Jose Mourinho’s clinical streak has helped propel him from translator to manager of some of the world’s biggest clubs. His analytical brain is apparent whenever he gets his tactics very right, and he can deploy the same tactics in an interview.
Having stated last week that he would not have bought the footballers Manchester United bought or sold ones they sold, he was pressed by his questioner, Gary Lineker, for examples. The answer came with seemingly prepared precision.
“I would have never have sold Angel Di Maria, Chicharito [Javier Hernandez] and Danny Welbeck,” Mourinho said. “Never. No chance.”
As with many of the Portuguese’s comments, those can be taken on two levels. Di Maria is both a player he took to Real Madrid and a winger who offers the pace and width that many of United’s finest teams have possessed. Hernandez was a catalyst for many a comeback, a striker with the invaluable knack of scoring against high-calibre opponents. Welbeck was one of their own, a versatile local admired for his attitude and athleticism.
There are reasons to believe United were wrong to part company with each. Yet there was also the subtext: Louis van Gaal let all of them leave, and therefore, Mourinho is paying the price for his predecessor’s mistakes. He is performing a balancing act, implying why his is such a big task but leaving his audience to join the dots.
Mourinho’s references tend to be veiled. He never names his predecessor in criticisms. His rare mentions of the Dutchman come with exaggerated politeness, given that he normally refers to a man who was a mentor in their Barcelona days as “Mr. Van Gaal.” But he serves as a repudiation of an old ally.
Mourinho’s style of play is different. So is his every decision.

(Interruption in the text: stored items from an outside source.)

Lemma addr_decode_invalid (a : Z) :
  0 <= a -> ~ valid_address a -> addr_decode a = None.
Proof.
  intros H Hinv. rewrite addr_decode_unfold by assumption.
  unfold valid_address, MEM_SIZE in *.
  destruct (Z.eqb_spec (a mod 10000) 0); [reflexivity|].
  destruct (Z.gtb_spec (a mod 10000) 26); [reflexivity|]. cbn [orb].
  assert (0 <= a mod 10000) by (apply Z.mod_pos_bound; lia).
  destruct (Z.eqb_spec (a / 10000) 0); [exfalso; apply Hinv; lia|].
  destruct (Z.eqb_spec (a / 10000) 1); [exfalso; apply Hinv; lia|].
  destruct (Z.eqb_spec (a / 10000) 3); [exfalso; apply Hinv; lia|].
  destruct (Z.eqb_spec (a / 10000) 4); [exfalso; apply Hinv; lia|].
  reflexivity.
Qed.

(** C7. For a 16-bit address, [addr_decode] succeeds exactly on the valid
    addresses (slot [a mod 10000] in 1..26, region digit [a / 10000] in
    0, 1, 3, 4); it then returns the column of the region (0 and 1 for the
    bit banks, 2 and 3 for the word banks 3xxxx and 4xxxx) with the row
    [a mod 10000 - 1].  It is a function of the address alone; every other
    address is rejected, so that a read of it gives 0 and a write to it
    leaves the memory as it was. *)
Theorem addr_decode_spec (a : Z) :
  0 <= a < 65536 ->
  (is_Some (addr_decode a) <-> valid_address a) /\
  (forall col row,
     addr_decode a = Some (col, row) ->
     row = a mod 10000 - 1 /\
     ((a / 10000 = 0 /\ col = 0) \/ (a / 10000 = 1 /\ col = 1) \/
      (a / 10000 = 3 /\ col = 2) \/ (a / 10000 = 4 /\ col = 3))) /\
  (~ valid_address a ->
     addr_decode a = None /\
     forall v invert m, mem_get a invert m = 0 /\ mem_set a v invert m = m).
Proof.
  intros Ha. assert (0 <= a) as Hnn by lia.
  assert (valid_address a \/ ~ valid_address a) as Hdec.
  { unfold valid_address. lia. }
  split; [split|split].
  - intros [p Hp]. destruct Hdec as [Hv|Hv]; [assumption|].
    rewrite (addr_decode_invalid a Hnn Hv) in Hp. discriminate.
  - intros Hv. rewrite (addr_decode_valid a Hnn Hv). eauto.
  - intros col row Hdecode. destruct Hdec as [Hv|Hv].
    + rewrite (addr_decode_valid a Hnn Hv) in Hdecode.
      injection Hdecode as <- <-. split; [reflexivity|].
      destruct Hv as [_ [-> | [-> | [-> | ->]]]]; cbn; lia.
    + rewrite (addr_decode_invalid a Hnn Hv) in Hdecode. discriminate.
  - intros Hv. pose proof (addr_decode_invalid a Hnn Hv) as Hnone.
    split; [exact Hnone|]. intros v invert m.
    unfold mem_get, mem_set. rewrite Hnone. split; reflexivity.
Qed.

Lemma cell_update_read {A : Type} (d : A) (a : list (list A)) (col row : Z) (v : A) :
  (Z.to_nat col < length a)%nat ->
  Forall (fun r => length r = 26%nat) a ->
  (Z.to_nat row < 26)%nat ->
  cell d (cell_update a col row v) col row = v.
Proof.
  intros Hcol Hrows Hrow. unfold cell, cell_update.
  rewrite list_lookup_alter_eq.
  destruct (lookup_lt_is_Some_2 a (Z.to_nat col) Hcol) as [r Hr].
  rewrite Hr. cbn.
  rewrite list_lookup_insert_eq; [reflexivity|].
  rewrite (Forall_lookup_1 _ _ _ _ Hrows Hr). assumption.
Qed.

Lemma logical_not_bit (v : Z) : logical_not (bit_of v) = 1 - bit_of v.
Proof. unfold logical_not, bit_of, truthy. now destruct (v =? 0). Qed.

(** On 16 bits the complement is [65535 - v], and it flips every bit. *)
Lemma bitwise_not_16 (v : Z) :
  0 <= v < 65536 ->
  bitwise_not v = 65535 - v /\
  forall i, 0 <= i < 16 -> Z.testbit (bitwise_not v) i = negb (Z.testbit v i).
Proof.
  intros Hv. unfold bitwise_not, uint16. split.
  - unfold Z.lnot, Z.pred. symmetry.
    apply (Z.mod_unique_pos _ _ (-1)); lia.
  - intros i Hi. change 65536 with (2 ^ 16).
    rewrite Z.mod_pow2_bits_low by lia. apply Z.lnot_spec. lia.
Qed.

(** C8. Memory round trip.  On a valid address, a read straight after
    [mem_set] without invert gives, without invert, the value itself in a
    word region and 1 or 0 in a bit region according to whether the value is
    nonzero; with invert it gives [1 - bit] in a bit region and the 16-bit
    bitwise complement of the value in a word region. *)
Theorem memory_round_trip (m : demo_memory) (a v : Z) :
  demo_wf m -> 0 <= a < 65536 -> 0 <= v < 65536 -> valid_address a ->
  (a / 10000 = 0 \/ a / 10000 = 1 ->
     mem_get a false (mem_set a v false m) = bit_of v /\
     mem_get a true (mem_set a v false m) = 1 - bit_of v) /\
  (a / 10000 = 3 \/ a / 10000 = 4 ->
     mem_get a false (mem_set a v false m) = v /\
     mem_get a true (mem_set a v false m) = 65535 - v /\
     forall i, 0 <= i < 16 ->
       Z.testbit (mem_get a true (mem_set a v false m)) i = negb (Z.testbit v i)).
Proof.
  intros (Hb & Hbrows & Hw & Hwrows) Ha Hv Hvalid.
  assert (0 <= a) as Hnn by lia.
  pose proof (addr_decode_valid a Hnn Hvalid) as Hdec.
  destruct Hvalid as [Hslot _].
  split; intros Hreg.
  - assert ((a / 10000 <? 2) = true) as Hlt by (apply Z.ltb_lt; lia).
    rewrite Hlt in Hdec.
    unfold mem_get, mem_set. rewrite !Hdec. cbn beta iota. rewrite !Hlt.
    cbn [bit_memory word_memory].
    rewrite cell_update_read by (assumption || lia).
    replace (if truthy v then 1 else 0) with (bit_of v)
      by (unfold bit_of, truthy; now destruct (v =? 0)).
    split; [reflexivity | apply logical_not_bit].
  - assert ((a / 10000 <? 2) = false) as Hlt by (apply Z.ltb_ge; lia).
    assert ((a / 10000 - 1 <? 2) = false) as Hlt1 by (apply Z.ltb_ge; lia).
    rewrite Hlt in Hdec.
    unfold mem_get, mem_set. rewrite !Hdec. cbn beta iota. rewrite !Hlt1.
    cbn [bit_memory word_memory].
    rewrite cell_update_read by (assumption || lia).
    assert (uint16 (spin_button_set_value v) = v) as ->.
    { unfold spin_button_set_value, uint16. rewrite Z.mod_small; lia. }
    destruct (bitwise_not_16 v Hv) as [Hnot Hbits].
    repeat split; assumption.
Qed.

(** ** The statements at concrete inputs *)

(** [JUMP_CN 7] at line 3 of the demo: taken with the accumulator at 0. *)
Lemma jump_conditional_negate_witness :
  Z.land 24594 CMD_MASK = CMD_JMP /\
  il_interp_execute 24594 7 3 demo_init = Some (demo_init, 7).
Proof.
  split; [reflexivity|].
  destruct (jump_conditional_negate 24594 7 3 demo_init eq_refl) as (Htaken & _).
  apply Htaken; reflexivity.
Defined.

(** A CALL at line 3 of the freshly initialised demo, then a RET. *)
Lemma call_ret_round_trip_witness :
  call_ok demo_init /\
  exists s1 s3,
    il_interp_execute CMD_CAL 7 3 demo_init = Some (s1, 7) /\
    il_interp_execute CMD_RET 0 9 s1 = Some (s3, 4) /\
    call_stack_top s3 = 0.
Proof.
  assert (call_ok demo_init) as Hok by (split; [reflexivity | cbn; lia]).
  split; [exact Hok|].
  destruct (call_ret_round_trip demo_init Hok) as (Hone & _ & _).
  destruct (Hone CMD_CAL CMD_RET 3 7 [] 0 9) as (s1 & Hcall & _ & _ & Hret);
    [cbn; lia | reflexivity | reflexivity | reflexivity | reflexivity | constructor |].
  destruct (Hret s1 [] eq_refl) as (s3 & Hex & Htop & _).
  exists s1, s3. repeat split; assumption.
Defined.

(** [RET] on the freshly initialised demo. *)
Lemma ret_on_empty_call_stack_witness :
  Z.land CMD_RET CMD_MASK = CMD_RET /\
  call_stack_top demo_init = 0 /\
  flag CMD_RET FLG_CND = false /\
  il_interp_execute CMD_RET 0 5 demo_init = Some (demo_init, 65535).
Proof.
  split; [reflexivity|]. split; [reflexivity|]. split; [reflexivity|].
  apply (ret_on_empty_call_stack CMD_RET 0 5 demo_init eq_refl eq_refl).
  left. reflexivity.
Defined.

(** Address 40001: the first word of the second word bank. *)
Lemma addr_decode_spec_witness :
  0 <= 40001 < 65536 /\
  (is_Some (addr_decode 40001) <-> valid_address 40001).
Proof.
  assert (0 <= 40001 < 65536) as Hrange by lia.
  split; [exact Hrange|].
  exact (proj1 (addr_decode_spec 40001 Hrange)).
Defined.

(** Writing 1234 to address 40001 of the demo's memory and reading it back. *)
Lemma memory_round_trip_witness :
  demo_wf demo_start /\ valid_address 40001 /\
  mem_get 40001 false (mem_set 40001 1234 false demo_start) = 1234 /\
  mem_get 40001 true (mem_set 40001 1234 false demo_start) = 65535 - 1234.
Proof.
  assert (demo_wf demo_start) as Hwf
    by (repeat split; try reflexivity; repeat constructor).
  assert (valid_address 40001) as Hvalid
    by (split; [change (40001 mod 10000) with 1; lia
               | right; right; right; reflexivity]).
  split; [exact Hwf|]. split; [exact Hvalid|].
  destruct (memory_round_trip demo_start 40001 1234 Hwf) as [_ Hword];
    [lia | lia | exact Hvalid |].
  destruct Hword as (Hget & Hinv & _); [right; reflexivity|].
  split; assumption.
Defined.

He brought in Zlatan Ibrahimovic, who said he rejected a move to Van Gaal’s United. Men associated with a discredited regime seemed discriminated against. Mourinho exiled Bastian Schweinsteiger, a Van Gaal disciple from their time at Bayern Munich from the first-team picture altogether. He has already offloaded two Van Gaal recruits, Morgan Schneiderlin and Memphis Depay, after granting them a combined total of just 31 minutes of Premier League football. Arguably, he has afforded two of the 65-year-old’s better buys, Daley Blind and Anthony Martial, too few chances. When Blind (a fixture at centre-back last season) is chosen, it tends to be at left-back.
This is part of a broader theme. Those who arrived under Van Gaal are invariably “rebranded” by Mourinho. Marcos Rojo played last season as a left-back, but his best form for Mourinho has been in the middle of defence. Van Gaal rarely trusted Ander Herrera in a deeper berth, while Mourinho has often selected the Spaniard as his defensive midfielder.
These roles are different because Mourinho is seemingly intent on undoing Van Gaal’s work. That the sold Schneiderlin and Depay have shown signs of returning to their pre-United form at their new clubs, Everton and Lyon, is a sign that they needed to get Van Gaal out of their system. So did United. He is being removed from their blueprint. Zonal marking has replaced man for man, and gone too is the pointless passing of Van Gaal’s sideways — sterile domination proscribed, according to his replacement.
Mourinho has taken it further, indicating that every player’s duties have changed. “Everything was made behind,” he said in December. “We now play between the lines. We look forward. Our defensive line is very high.” It is revolution, he suggests, not evolution. Van Gaal’s United were undeniably defensive. Mourinho likes to project the idea that his side are more progressive, a team in the club’s truest traditions.
United currently average 17.1 shots per game, the second most in the division, whereas they ranked 15th with 11.3 last year, but the most significant numbers damage his case. United are on course to score 59 league goals, 10 more than last season but fewer than any of their other teams in the Premier League era. It is a reason that his policy of blame transference, partly political and partly justified, has such significance.
Mourinho’s United are in fifth, the position in which Van Gaal’s side finished. He has won a domestic cup, but so did the sacked Van Gaal. He wants this season to feel like the start of something — not more of the same pattern of low-scoring, expensive underachievement — and so it suits his purposes to emphasise (some would say exaggerate) the problems he was bequeathed. Yet it’s also legitimate to argue that he should have inherited some of the players United discarded and that those they kept needed reprogramming.
Last week, Mourinho spoke of coming to a “sad club,” and Van Gaal’s dictatorial dullness felt draining. The lower the United Mourinho took over seemed, the more time he will be afforded and the more credit if he engineers a turnaround.
Whereas Van Gaal portrayed himself as a philosopher and sometimes appeared in a world of his own, Mourinho indulges in realpolitik and realises that everything can be a reaction against the past. It certainly was when he portrayed himself as the antithesis of predecessors such as Claudio Ranieri and Rafa Benitez, the two men he replaced at Chelsea.
If Mourinho can prove himself to truly be the “anti-Van Gaal,” it would be a crowd-pleasing measure. In the meantime, suggesting he is his opposite is a smart move, but then again, cunning has long been a key element of his managerial armoury.